» **Goal of the exercise**:
If a line of the material contains "flow", copy it.
----- Source material
(** * Conversational registration flow of backend/webhook.js

    A shallow embedding of the WhatsApp webhook handler: the session hash kept
    in Redis, the [codes] table kept in PostgreSQL, the OpenAI-backed field
    extractor and the outbound text channel.  Every external call is an
    explicit step of a small state/exception monad that also emits the call
    (with its result) as an event, so that theorems can speak about what the
    handler asked of its collaborators and in which order. *)

From stdpp Require Import gmap strings list fin_maps.

Open Scope string_scope.
Open Scope list_scope.
Open Scope nat_scope.

(** ** The [codes] table *)

Module Codes.

(** One row of the [codes] table, with the columns the queries of
    webhook.js read and write.  Nullable columns are options; [created_at]
    is a time stamp in seconds. *)
Record row := Row {
  code : string;
  code_id : string;
  status : string;
  phone_number : option string;
  name : option string;
  email : option string;
  city : option string;
  created_at : option nat;
  is_winner : bool
}.

(** [WHERE code = $5 AND status = 'active'] *)
Definition is_active_code (c : string) (r : row) : bool :=
  bool_decide (code r = c) && bool_decide (status r = "active").

(** [WHERE email = $1] *)
Definition has_email (em : string) (r : row) : bool :=
  bool_decide (email r = Some em).

(** [SET phone_number = $1, "name" = $2, email = $3, city = $4,
     status = 'inactive', created_at = NOW()] *)
Definition claim_row (ph : option string) (nm em ct : option string)
    (t : nat) (r : row) : row :=
  {| code := code r; code_id := code_id r; status := "inactive";
     phone_number := ph; name := nm; email := em; city := ct;
     created_at := Some t; is_winner := is_winner r |}.

End Codes.

(** The three statements the conversation flow sends to the pool. *)
Inductive sql :=
| SelectByEmail (em : string)
    (* SELECT * FROM codes WHERE email = $1 *)
| SelectActiveByCode (c : string)
    (* SELECT * FROM codes WHERE status = 'active' AND code = $1 *)
| UpdateClaim (ph nm em ct : option string) (c : string).
    (* UPDATE codes SET ... WHERE code = $5 AND status = 'active' RETURNING * *)

(** What one statement does to the table at time [t]: the rows it returns
    and the table it leaves. *)
Definition exec (q : sql) (t : nat) (tbl : list Codes.row)
    : list Codes.row * list Codes.row :=
  match q with
  | SelectByEmail em => (filter (fun r => Codes.has_email em r = true) tbl, tbl)
  | SelectActiveByCode c =>
      (filter (fun r => Codes.is_active_code c r = true) tbl, tbl)
  | UpdateClaim ph nm em ct c =>
      (Codes.claim_row ph nm em ct t
         <$> filter (fun r => Codes.is_active_code c r = true) tbl,
       (fun r => if Codes.is_active_code c r
                 then Codes.claim_row ph nm em ct t r else r) <$> tbl)
  end.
----------
» **Solution**:
(** * Conversational registration flow of backend/webhook.js
(** The three statements the conversation flow sends to the pool. *)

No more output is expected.